La necessità di una presa di coscienza

La Tunisia dei laureati disoccupati, degli investimenti mancanti e di uno Stato che fa finta di non capire il proprio ruolo. Intervista a Salem Ayari – rappresentante di “Union diplomés chomers” di Tunisi

di Denisa Savulescu

 

Nonostante la nuova Costituzione sia stata accolta dai più come un importante vittoria lungo il difficile cammino post-rivoluzionario c’è chi ancora manifesta davanti ai ministeri per bloccare la firma di una legge che non riflette gli ideali democratici reclamati in Place 14 Janvier nel 2011. Questi giorni i rappresentanti dell’UDC hanno bloccato tutti i lavori che si stanno svolgendo in 24 uffici nazionali del Ministero dell’Istruzione Pubblica, per fermare la firma di una legge che stabilisce le modalità di selezione e assunzione del personale in senno a tale ministero, dal momento che non risultano chiare né complete le modalità di selezione.

Diritto al lavoro, lotta alla corruzione, alleggerimento del sistema burocratico tunisino, reale meritocrazia che dovrebbe caratterizzare i concorsi pubblici e la creazione di posti di lavoro sono alcuni degli obiettivi dell’UDC e di altri enti che trattano il mondo del lavoro. L’Unione ha proposto la creazione di un organo di controllo a livello statale che garantisca il rispetto della legge e della meritocrazia nell’ambito della creazione di posti di lavoro statali. Sono necessari di investimenti statali e privati, investimenti che però vanno controllati onde evitare l’egemonia delle grandi imprese capitaliste sul sistema economico tunisino. Per un aumento del benessere collettivo lo Stato deve essere garante di equità, efficienza ed efficacia per quanto riguarda il giusto impiego di queste somme di denaro. Devono essere messe in atto politiche fiscali e monetarie tali da attrarre investitori stranieri, senza però dimenticarsi della difesa dei diritti dei lavoratori e della previdenza sociale; provando a creare posti di lavoro stabili nei settori più produttivi. Gli investimenti vanno indirizzati verso settori capaci di assorbire la grande percentuale di disoccupati, come ad esempio l’agricoltura. Un settore primario ben organizzato e strutturato, con i giusti investimenti, sarebbe in grado di rendere la Tunisia autosufficiente dal punto di vista delle risorse alimentari di base.

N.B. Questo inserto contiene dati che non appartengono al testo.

Definition _trusted_confirmed_gateway_event (db : billing_store) (event_id : uuid)
    : result (payment_gateway_event * commercial_terms) :=
  let required := AppError "CONFIRMED_GATEWAY_EVENT_REQUIRED" 403 in
  event ← require_some (find_row (fun e => bool_decide (ge_id e = event_id)) (bs_gateway_events db)) required;
  raise_if (negb (bool_decide (ge_event_type event = "payment_confirmed"%string))) required ;;
  let mismatch := AppError "PAYMENT_EVENT_TERMS_MISMATCH" 409 in
  terms_id ← require_some (ge_commercial_terms_reference event) mismatch;
  terms ← require_some (get_terms db terms_id) mismatch;
  mret (event, terms).

Definition _require_issued_invoice (status : option invoice_status) : result unit :=
  raise_if (negb (bool_decide (status = Some INVOICE_ISSUED))) (AppError "INVOICE_NOT_ISSUED" 409).

(** [Decimal(str(amount)) == Decimal(column)] *)
Definition decimal_equals (amount : amount_input) (column : kobo) : result bool :=
  match amount with
  | NotDecimal => Raise InvalidOperation
  | NotFinite => Ok false
  | Finite q => Ok (Qeq_bool (q * inject_Z 100) (inject_Z column))
  end.

Definition gateway_transaction_id (event : payment_gateway_event) : string :=
  (ge_provider event +:+ ":" +:+ ge_external_transaction_id event)%string.

Definition check_receipt_authority (db : billing_store) (rq : receipt_request)
    (actor_user_id trusted_gateway_event_id : option uuid) : result unit :=
  match actor_user_id with
  | Some actor => require_active_admin db actor None
  | None =>
      let actor_required := AppError "RECEIPT_ACTOR_REQUIRED" 403 in
      raise_if (negb (bool_decide (rq_method rq = GATEWAY))) actor_required ;;
      event_id ← require_some trusted_gateway_event_id actor_required;
      g ← _trusted_confirmed_gateway_event db event_id;
      let '(gateway_event, gateway_terms) := g in
      same_amount ← decimal_equals (rq_amount rq) (ge_amount gateway_event);
      raise_if (negb (bool_decide (rq_organization_id rq = ct_organization_id gateway_terms)
                      && bool_decide (lower (strip (rq_provider rq)) = ge_provider gateway_event)
                      && bool_decide (strip (rq_external_transaction_id rq)
                                      = gateway_transaction_id gateway_event)
                      && same_amount
                      && bool_decide (upper (strip (rq_currency rq)) = ge_currency gateway_event)
                      && bool_decide (strip (rq_payer_name rq) = ge_payer_name gateway_event)
                      && (_stored_aware_utc (rq_observed_at rq) =? ge_occurred_at gateway_event)))
        (AppError "GATEWAY_RECEIPT_LINEAGE_MISMATCH" 409)
  end.

(** The receipt of a request, its text normalised. *)
Definition new_receipt (id : uuid) (rq : receipt_request) (actor_user_id : option uuid)
    (amount : kobo) (observed : Z) : payment_receipt :=
  {| pr_id := id;
     pr_organization_id := rq_organization_id rq;
     pr_method := rq_method rq;
     pr_provider := lower (strip (rq_provider rq));
     pr_external_transaction_id := strip (rq_external_transaction_id rq);
     pr_amount := amount;
     pr_currency := upper (strip (rq_currency rq));
     pr_payer_name := strip (rq_payer_name rq);
     pr_evidence_reference := strip (rq_evidence_reference rq);
     pr_observed_by_user_id := actor_user_id;
     pr_observed_at := observed |}.

(** The checks of a request: its amount and observation time. *)
Definition validate_receipt_request (db : billing_store) (rq : receipt_request)
    (actor_user_id trusted_gateway_event_id : option uuid) : result (kobo * Z) :=
  check_receipt_authority db rq actor_user_id trusted_gateway_event_id ;;
  raise_if (negb (existsb (fun t => bool_decide (ct_organization_id t = rq_organization_id rq)) (bs_terms db)))
    (AppError "ORGANIZATION_NOT_FOUND" 404) ;;
  receipt_amount ← _money (rq_amount rq);
  raise_if ((receipt_amount =? 0)
            || negb (String.length (upper (strip (rq_currency rq))) =? 3)%nat
            || negb (nonempty (lower (strip (rq_provider rq)))
                     && nonempty (strip (rq_external_transaction_id rq))
                     && nonempty (strip (rq_payer_name rq))
                     && nonempty (strip (rq_evidence_reference rq))))
    (AppError "INVALID_PAYMENT_RECEIPT" 400) ;;
  observed ← _aware_utc (rq_observed_at rq);
  mret (receipt_amount, observed).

Ma si parla di giovani, decine di migliaia di giovani laureati, che una volta usciti dalle università si vedono obbligati ad accettare contratti bimensili che raramente vengono rinnovati, senza la possibilità di potersi staccare dalla famiglia per potersi creare un futuro ed una famiglia propria. Allo stesso tempo però il sindacato incoraggia i disoccupati con determinate competenze di provare a crearsi un attività economica propria, così da poter offrire un lavoro a se stessi e a chi si trova nella loro situazione.

Il funzionamento e le regole che disciplinano l’apparato statale e tutto ciò che ne deriva sono gli stessi di 3 anni fa, sono cambiati i nomi e la composizione della classe politica ma il “sistema paese” è rimasto invariato. La Pubblica Amministrazione va riformata per venire incontro alle necessità dei cittadini affinché non continui a salvaguardare gli interessi clientelari a discapito della società tunisina. L’economia informale e quella sommersa hanno un’enorme peso nella produzione di ricchezza che sfugge alla contabilità nazionale. Laddove lo Stato e l’economia legale non arrivano, o non hanno interesse ad operare, si cerca la redistribuzione delle ricchezze attraverso queste modalità alternative.

Dopo la caduta di Ben Alì dall’estero arrivarono ingenti quantità di denaro per la riedificazione della società civile, per le associazioni, per i vari progetti di ricostruzione. Capitali che però dovevano necessariamente passare prima nelle mani dello Stato tunisino e da dove in seguito non sono mai arrivati ai reali destinatari. Ciò conferma la realtà dei fatti: il desiderio di un cambiamento radicale sale dal basso verso l’alto. Purtroppo però finché la classe politica non verrà realmente rinnovata e resa cosciente di quello che è il suo dovere principale, cioè rispondere prontamente ed adeguatamente a quelli che sono i bisogni della popolazione, la rivoluzione non avrà raggiunto i suoi scopi.